Le 02 mai 2016, M. [P] [L] a été embauché par la SAM GENUINE PRODUCTS CORPORATION (GEPROCOR) selon un contrat à durée déterminée en qualité d’informaticien, statut agent de maîtrise, coefficient M11 de la convention collective nationale du commerce de gros non spécialisé.
Le 02 janvier 2017, M. [L] a été engagé en qualité d’informaticien analyse développement et maintenance générale selon un contrat à durée indéterminée.
Le 02 février 2018, l’anti-virus SEPM détectait l’introduction d’un Keylogger (logiciel enregistreur de frappes) dans le réseau informatique de l’entreprise via une clef USB. L’administrateur des systèmes des réseaux et le responsable de la sécurité du système d’information du Groupe ont identifié M. [L] comme étant à l’origine de l’introduction du Keylogger.

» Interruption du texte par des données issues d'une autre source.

(** The state after an item is made: the item is in hand. *)
Lemma inv_make s s' i ack L M X X' T :
  inv s L M X (cb_tokens (ik_ackCallback (si_key i)) ++ T) -> (S (ss_made s) <= maxItems)%nat ->
  (sendItems s', resendQueue s', ss_pool s', openSendContracts s', sendContract s', retainedByteCount s', ss_made s', ss_flight s') =
  (sendItems s, resendQueue s, ss_pool s, openSendContracts s, sendContract s, retainedByteCount s, S (ss_made s), ss_flight s) ->
  nextSequenceNumber s' = (if ack : bool then nextSequenceNumber s + 1 else nextSequenceNumber s) ->
  (reads s < reads s')%nat -> rtt_ok (ss_rtt s') -> ss_log s' = ss_log s ++ [EvAlloc (si_buffer i); EvSend i ack] ->
  si_ptr i = ss_made s -> (ack = true -> si_seq i = nextSequenceNumber s) -> si_id i = itemId (ss_made s) ->
  si_contract i = sendContract s -> paid (sendContract s) (si_bytes i) X X' ->
  wire_ok i -> retained_of i = 0 -> si_tracked i = false ->
  inv s' L (i :: M) X' T /\ (ack = true -> keys_ok s' (L ++ [i])).
Proof.
  intros Hs Hmade Hrest En Hr Hrtt El Hptr Hseq Hid Hct Hpaid Hw Hret Htr.
  injection Hrest as Ei Eq Ep Eo Ec Eb Em Ef. pose proof Hs as [W S K Wi Rn N Md T1 Nm C [R1 [R2 R3]] Rt F].
  assert (Hn : nextSequenceNumber s <= nextSequenceNumber s' <= nextSequenceNumber s + 1) by (rewrite En; destruct ack; lia).
  assert (K' : keys_ok s' L) by (apply (keys_mono s); [lia|lia|lia|done]).
  split; [split|]; unfold queued; rewrite ?Eq, ?Ep, ?Eb, ?Em, ?Ef; try done.
  - revert Wi. rewrite !Forall_app, Forall_cons_iff. tauto.
  - lia.
  - rewrite El, !flat_map_app, T1. cbn [flat_map gains settles app]. rewrite !flat_map_app. cbn [flat_map]. unfold owns at 5.
    rewrite <- !app_assoc. cbn [app]. solve_Permutation.
  - rewrite El, flat_map_app, Nm, En. cbn [flat_map numbered app]. destruct ack; [|by rewrite app_nil_r].
    rewrite (Hseq eq_refl), (seqZ_app 0 (nextSequenceNumber s) 1) by lia. done.
  - apply (contracts_perm s' (i :: L ++ M) _ X' X'); [apply Permutation_middle|done|]. by apply (contracts_make s s' i (L ++ M) X X').
  - rewrite sum_middle, Hret, Z.add_0_r. split; [done|]. split; [|done]. revert R2. rewrite !Forall_app, Forall_cons_iff, Hret. intuition lia.
  - destruct F as [F1 F2 F3 F4]. split; try done; [|rewrite length_app in *; cbn; lia]. rewrite !sum_middle.
    assert (flight_of i = 0) as -> by (unfold flight_of; by rewrite Htr). pose proof maxFrame_pos.
    assert (0 <= not_head i <= 1) by (unfold not_head; destruct (head _); lia).
    assert (maxFrame * (Z.of_nat (ss_made s) - sumZ (map not_head (L ++ M))) <=
            maxFrame * (Z.of_nat (Datatypes.S (ss_made s)) - (sumZ (map not_head (L ++ M)) + not_head i))) by (apply Z.mul_le_mono_nonneg_l; lia).
    lia.
  - intros ->. specialize (Hseq eq_refl). cbn in En. destruct K as [Y1 Y2 Y3 Y4]. destruct K' as [Z1 Z2 Z3 Z4].
    rewrite List.Forall_forall in Y4. setoid_rewrite <- list_elem_of_In in Y4.
    split; rewrite ?map_app; cbn [map].
    + apply list.NoDup_app. split; [done|]. split; [|by apply list.NoDup_singleton].
      intros p Hp ->%list_elem_of_singleton. apply list_elem_of_fmap in Hp as (x & Ex & Hx). destruct (Y4 x Hx) as (B1 & _). lia.
    + apply list.NoDup_app. split; [done|]. split; [|by apply list.NoDup_singleton].
      intros p Hp ->%list_elem_of_singleton. apply list_elem_of_fmap in Hp as (x & Ex & Hx). destruct (Y4 x Hx) as (_ & _ & k & Hk & Ek).
      assert (itemId k = itemId (ss_made s)) as Hkk by congruence. apply env_ids in Hkk; lia.
    + apply StronglySorted_app_2; [|done|repeat constructor]. intros x y Hx ->%list_elem_of_singleton.
      apply list_elem_of_fmap in Hx as (z & -> & Hz). destruct (Y4 z Hz) as (_ & B2 & _). lia.
    + apply Forall_app. split; [done|]. constructor; [|done]. split; [lia|]. split; [lia|]. exists (ss_made s). split; [lia|done].
Qed.

Lemma current_ok s L M X T :
  inv s L M X T -> match sendContract s with
                   | None => current s = Ret None
                   | Some id => exists c, openSendContracts s !! id = Some c /\ current s = Ret (Some (id, c))
                   end.
Proof.
  intros Hs. unfold current. destruct (sendContract s) as [id|] eqn:Ec; [|done].
  destruct (co_current _ _ _ (v_contracts _ _ _ _ _ Hs) id Ec) as [c Hc]. exists c. by rewrite Hc.
Qed.

(** Everything [make_item] promises of the item it made. *)
Record made_item s s' i (frames : list Frame) (cb : option AckFunction) (forced retain : bool) : Prop := {
  mi_cb : ik_ackCallback (si_key i) = cb;
  mi_forced : ik_forceUnwrapped (si_key i) = forced;
  mi_contract : si_contract i = sendContract s;
  mi_bytes : si_bytes i = frames_MessageByteCount frames;
  mi_charge : retainedCharge (si_retention i) = 0 /\ retainedReleased (si_retention i) = false;
  mi_tracked : si_tracked i = false;
  mi_items : sendItems s' = sendItems s;
  mi_current : sendContract s' = sendContract s;
  mi_made : ss_made s' = S (ss_made s);
  mi_reads : (reads s <= reads s')%nat;
}.

Lemma make_item_ok s frames cb ack sc forced retain L M X X' T :
  inv s L M X (cb_tokens cb ++ T) -> (S (ss_made s) <= maxItems)%nat -> small_frames maxPayload frames ->
  paid (sendContract s) (frames_MessageByteCount frames) X X' ->
  exists s' i ack', make_item s frames cb ack sc forced retain = Ret (s', i, ack') /\ inv s' L (i :: M) X' T /\
    (ack' = true -> keys_ok s' (L ++ [i])) /\ (ack = true -> ack' = true) /\ made_item s s' i frames cb forced retain.
Proof.
  intros Hs Hm Hpay Hpaid. unfold make_item, now. set (s1 := tick s).
  assert (H1 : inv s1 L M X (cb_tokens cb ++ T)) by (by apply inv_tick).
  pose proof (current_ok s1 L M X _ H1) as Hcur. change (sendContract s1) with (sendContract s) in Hcur.
  assert (Hc : exists cur, current s1 = Ret cur /\ option_map fst cur = sendContract s /\ forall id, option_map fst cur = Some id -> isId id).
  { destruct (sendContract s) as [id|]; [destruct Hcur as (c & Hc & ->)|rewrite Hcur; by eexists]. eexists. split; [done|]. split; [done|].
    intros id' [= <-]. apply (co_open _ _ _ (v_contracts _ _ _ _ _ Hs) id c Hc). }
  destruct Hc as (cur & -> & Ecid & Hids). cbn [gbind]. set (ack' := ack || _). set (isHead := ack' && _). set (n := if ack' then _ else 0).
  set (cf := match cur with Some _ => _ | None => None end). set (s2 := if ack' then _ else s1).
  assert (Hcf : cf = None \/ exists c, cf = Some (contractFrameOf c)).
  { unfold cf. destruct cur as [[id c]|]; [|by left]. destruct (isHead || sc); [right; by exists c|by left]. }
  assert (Hnext : 0 <= nextSequenceNumber s <= Z.of_nat (ss_made s)) by apply Hs. pose proof env_items as Hit. change (2 ^ 63) with 9223372036854775808 in Hit.
  assert (E2 : nextSequenceNumber s2 = if ack' then nextSequenceNumber s + 1 else nextSequenceNumber s).
  { unfold s2. destruct ack'; [|done]. cbn. apply u64_small. lia. }
  set (f := fun tag => pack_frame _ _ _ _ _ _ tag _).
  assert (Henc : exists s3 b, encode s2 (clock (reads s)) f = (s3, b) /\ fresh_frame maxPayload b /\ (s3 = s2 \/ s3 = tick s2)).
  { unfold encode, now. destruct (2 <=? _) eqn:Ev; eexists _, _; (split; [done|]); (split; [|tauto]).
    - exists (ss_made s), n, isHead, ack', frames, cf, (openTag (clock (reads s))), (option_map fst cur). split_and!; try done. by rewrite Ev.
    - exists (ss_made s), n, isHead, ack', frames, cf, (openTag (clock (reads s2))), (option_map fst cur). split_and!; try done. by rewrite Ev. }
  destruct Henc as (s3 & b & -> & Hfr & Hs3). pose proof (env_wire b Hfr) as Hb.
  assert (Hsame : forall A (g : SS -> A), (forall x, g (tick x) = g x) -> g s3 = g s2) by (intros A g Hg; destruct Hs3 as [-> | ->]; auto).
  assert (Hr3 : (reads s1 <= reads s3)%nat).
  { destruct Hs3 as [-> | ->]; unfold s2; destruct ack'; cbn; unfold reads; cbn; lia. }
  assert (Hr1 : reads s1 = S (reads s)) by done.
  assert (Hrtt : rtt_ok (ss_rtt s3)).
  { rewrite (Hsame _ ss_rtt) by done. unfold s2. destruct ack'; apply Hs. }
  destruct (ScaledRtt_ret s3 Hrtt) as (w & v & -> & Hw). cbn [gbind].
  eexists _, _, ack'. split; [reflexivity|]. match goal with |- context [inv _ L (?j :: M)] => set (i := j) end.
  assert (Hcore : (sendItems s3, resendQueue s3, ss_pool s3, openSendContracts s3, sendContract s3, retainedByteCount s3, ss_made s3, ss_flight s3, ss_log s3, nextSequenceNumber s3) =
            (sendItems s, resendQueue s, ss_pool s, openSendContracts s, sendContract s, retainedByteCount s, ss_made s, ss_flight s, ss_log s,
             if ack' then nextSequenceNumber s + 1 else nextSequenceNumber s)).
  { rewrite <- E2. destruct Hs3 as [-> | ->]; unfold s2; by destruct ack'. }
  injection Hcore as C1 C2 C3 C4 C5 C6 C7 C8 C9 C10.
  assert (Hcid : si_contract i = sendContract s) by exact Ecid.
  destruct (inv_make s (emit (bump_made (fst (alloc (tick (set_rtt s3 w))))) (EvSend i ack')) i ack' L M X X' T) as [H9 K9]; try done.
  - cbn. unfold ss_flight in *. cbn. by rewrite C1, C2, C3, C4, C5, C6, C7, C8.
  - cbn. unfold reads in *. cbn. lia.
  - cbn. by rewrite C9, <- app_assoc.
  - unfold si_seq. cbn. unfold n. by intros ->.
  - unfold retained_of. cbn. by destruct retain.
  - split; [done|]. split; [done|]. split; [unfold ack'; by intros ->|].
    split; try done; cbn; unfold reads in *; cbn; (congruence || lia).
Qed.

Lemma admit_retained_ok s i L M X T :
  inv s L (i :: M) X T -> retainedCharge (si_retention i) = 0 -> retainedReleased (si_retention i) = false ->
  exists s' r, admit_retained s i = (s', set_retention i r) /\ inv s' L (set_retention i r :: M) X T /\ keeps s s' /\
    retention_ok (set_retention i r).
Proof.
  intros Hs Hz Hrel. unfold admit_retained. destruct (si_retained i) eqn:Hi; cbn [negb].
  2:{ exists s, (si_retention i). split; [by destruct i|]. split; [by destruct i|]. split; [done|]. unfold retention_ok, si_retained in *. cbn. by rewrite Hi. }
  assert (Hwi : wire_ok i) by (pose proof (v_wires _ _ _ _ _ Hs) as Hw; by apply app_middle_Forall in Hw as [Hw _]).
  destruct (wire_bytes i Hwi) as [Ew Hl].
  assert (Hr0 : retained_of i = 0) by (unfold retained_of; rewrite Hz; by destruct (_ && _)).
  destruct (v_retained _ _ _ _ _ Hs) as (R1 & R2 & R3). pose proof env_retain as [Hc0 Hcap].
  assert (Hnn : 0 <= retainedByteCount s).
  { rewrite R1. apply sumZ_map_nonneg. intros x Hx. by apply (proj1 (list.Forall_forall _ _) R2). }
  rewrite i64_small by (unfold MaxInt64 in *; lia).
  destruct (Z.ltb_spec (retainCap (ResendQueueMaxByteCount settings)) (retainedByteCount s + item_MessageByteCount i)) as [Hgt|Hle].
  - eexists _, _. split; [done|]. split; [|split; [by apply quietly_keeps, quietly_event|done]].
    apply (inv_item s _ _ i); [done|by apply quietly_event|apply Hs| |done|done|].
    + apply (flight_same _ _ _ i); [done|done|apply Hs].
    + rewrite Hr0. unfold retained_of, si_retained. by cbn.
  - eexists _, _. split; [done|]. split; [|split; [done|]].
    2:{ intros _. cbn. split; [lia|done]. }
    assert (Hr1 : forall d, retained_of (set_retention i (ItemRetention true (item_MessageByteCount i) (retainedReleased (si_retention i)) d)) = item_MessageByteCount i).
    { intros d. unfold retained_of, si_retained. cbn. by rewrite Hrel. }
    destruct Hs as [W S K Wi Rn N Md T1 Nm C _ Rt F]. split; try done; cbn.
    + by apply (keys_mono s).
    + revert Wi. rewrite !Forall_app, !Forall_cons_iff. done.
    + rewrite flat_map_app in *. done.
    + apply (contracts_same s _ (L ++ i :: M)); [done..|by rewrite !map_app|done].
    + rewrite sum_middle, Hr1. rewrite sum_middle, Hr0 in R1. split; [lia|]. split; [|done].
      revert R2. rewrite !Forall_app, !Forall_cons_iff, Hr1. intuition lia.
    + apply (flight_same _ _ _ i); done.
Qed.

Definition frame_tokens (frame : option (Frame * nat)) : list token := match frame with Some (_, b) => [TokBuf (BufPack b)] | None => [] end.
Definition frame_list (frame : option (Frame * nat)) : list Frame := match frame with Some (f, _) => [f] | None => [] end.

(** A settling event takes its token. *)
Lemma inv_token s e t L M X T :
  gains e = [] -> numbered e = [] -> settles e = [t] -> inv s L M X (t :: T) -> inv (emit s e) L M X T.
Proof.
  intros E1 E2 E3 [W S K Wi Rn N Md T1 Nm C R Rt F]. split; try done; cbn.
  - by apply (keys_mono s).
  - rewrite !flat_map_app, T1. cbn [flat_map]. rewrite E1, E3, !app_nil_r, <- !app_assoc. apply Permutation_app_head.
    rewrite flat_map_app. cbn [app]. solve_Permutation.
  - rewrite flat_map_app, Nm. cbn. by rewrite E2, app_nil_r.
  - by apply (contracts_same s _ (L ++ M) (L ++ M)).
Qed.

(** A debit whose item is gone. *)
Definition lost i (X : list (bytes * Z)) : list (bytes * Z) :=
  match si_contract i with Some id => (id, si_bytes i) :: X | None => X end.

Lemma contracts_lose s i A X : contracts_ok s (i :: A) X -> contracts_ok s A (lost i X).
Proof.
  intros [H1 H2 H3 H4 H5]. split; try done.
  - intros id c Hc. destruct (H1 id c Hc) as (K1 & K2 & K3). split; [done|]. split; [done|]. revert K3. apply account_perm.
    rewrite charges_cons. unfold lost. destruct (si_contract i) as [cur|]; [|done]. unfold charges. cbn [flat_map].
    rewrite (bool_decide_ext (cur = id) (Some cur = Some id)) by (split; congruence).
    by rewrite !app_assoc, (Permutation_app_comm (flat_map _ A)).
  - intros j id Hj. apply (H2 j id). by right.
  - intros id n. unfold lost. destruct (si_contract i) as [cur|] eqn:Ei; [|apply H3].
    intros [[= -> ->]|Hn]%elem_of_cons; [|by apply (H3 id n)]. apply (H2 i cur); [by left|done].
Qed.

Lemma reliableOnlyWriteNow_ok s L M X T :
  inv s L M X T -> inv (fst (reliableOnlyWriteNow s)) L M X T /\ quietly s (fst (reliableOnlyWriteNow s)).
Proof.
  intros Hs. unfold reliableOnlyWriteNow, transferFlightPolicy. destruct (negb _); [done|]. cbn. split; [by apply inv_tick|apply quietly_tick].
Qed.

Par courrier du 26 février 2018, la société a notifié à M. [L] sa mise à pied à titre conservatoire avec maintien de sa rémunération et l’a convoqué à un entretien préalable au licenciement fixé au 13 mars 2018.
Par courrier du 19 mars 2018, M. [L] a été licencié pour cause réelle et sérieuse avec dispense de préavis.
Le 02 octobre 2018, M. [L] a saisi le conseil de prud’hommes de Saint-Nazaire aux fins de contester son licenciement pour cause réelle et sérieuse et obtenir le paiement de dommages et intérêts pour licenciement vexatoire.
La cour est saisie de l’appel régulièrement interjeté par la SAM GENUINE PRODUCTS CORPORATION le 30 juillet 2020 contre le jugement de départage du 06 juillet 2020, par lequel le Conseil de prud’hommes de Saint Nazaire a :
‘ Dit que le licenciement de M. [L] est sans cause réelle et sérieuse,
‘ Condamné la SAM GENUINE PRODUCTS CORPORATION à payer à M. [L] la somme de 5.000 € à titre de dommages et intérêts pour licenciement sans cause réelle et sérieuse avec intérêts à compter du jugement,
‘ Débouté M. [L] du surplus de ses demandes de dommages et intérêts,
‘ Ordonné la capitalisation des intérêts année par année,
‘ Condamné la SAM GENUINE PRODUCTS CORPORATION à payer à M. [L] la somme de 950 € en application de l’article 700 du code de procédure civile,
‘ Ordonné à la SAM GENUINE PRODUCTS CORPORATION de rembourser à Pôle emploi les allocations chômage perçues par M. [L] dans la limite d’un mois,
‘ Dit n’y avoir lieu à exécution provisoire,
‘ Condamné la SAM GENUINE PRODUCTS CORPORATION aux dépens.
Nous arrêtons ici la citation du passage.